Lemma admin_routes_need_the_token_witness :
  admin_route config_token Mirrors.net_lan (Some "Bearer guess") 0 srv_victim
    (DELETE_cache (Some "../secrets.db")) = (Unauthorized, srv_victim) /\
  (admin_route config_token Mirrors.net_lan (Some ("Bearer " +:+ "s3cret")) 0 srv_victim
     (DELETE_cache (Some "../secrets.db"))).1 <> Unauthorized /\
  admin_route config_token_space Mirrors.net_lan (Some ("Bearer " +:+ "s3 cret")) 0 srv_victim
    GET_mirrors = (Unauthorized, srv_victim).
Proof.
  destruct (admin_routes_need_the_token config_token Mirrors.net_lan (Some "Bearer guess") 0
              srv_victim (DELETE_cache (Some "../secrets.db")) "s3cret" eq_refl
              ltac:(discriminate)) as [Hno [Hyes _]].
  destruct (admin_routes_need_the_token config_token_space Mirrors.net_lan None 0
              srv_victim GET_mirrors "s3 cret" eq_refl
              ltac:(discriminate)) as [_ [_ Hspace]].
  split; [| split].
  - apply Hno. intros a [= <-]. reflexivity.
  - apply Hyes. reflexivity.
  - apply Hspace. reflexivity.
Defined.

Example check_auth_headers :
  check_auth config_token (Some "Bearer s3cret") = true /\
  check_auth config_token (Some "s3cret") = true /\
  check_auth config_token (Some "Bearer s3cret extra") = true /\
  check_auth config_token (Some "Bearer s3cre") = false /\
  check_auth config_token None = false /\
  check_auth CacheFiles.config_srv None = true.
Proof. vm_compute. auto 10. Qed.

> **YOUR INSTRUCTIONS**
Scan the listing above for the word "secrets" and show each line where it is found.

> **ANSWER TO THIS EXERCISE**
    (DELETE_cache (Some "../secrets.db")) = (Unauthorized, srv_victim) /\
     (DELETE_cache (Some "../secrets.db"))).1 <> Unauthorized /\
              srv_victim (DELETE_cache (Some "../secrets.db")) "s3cret" eq_refl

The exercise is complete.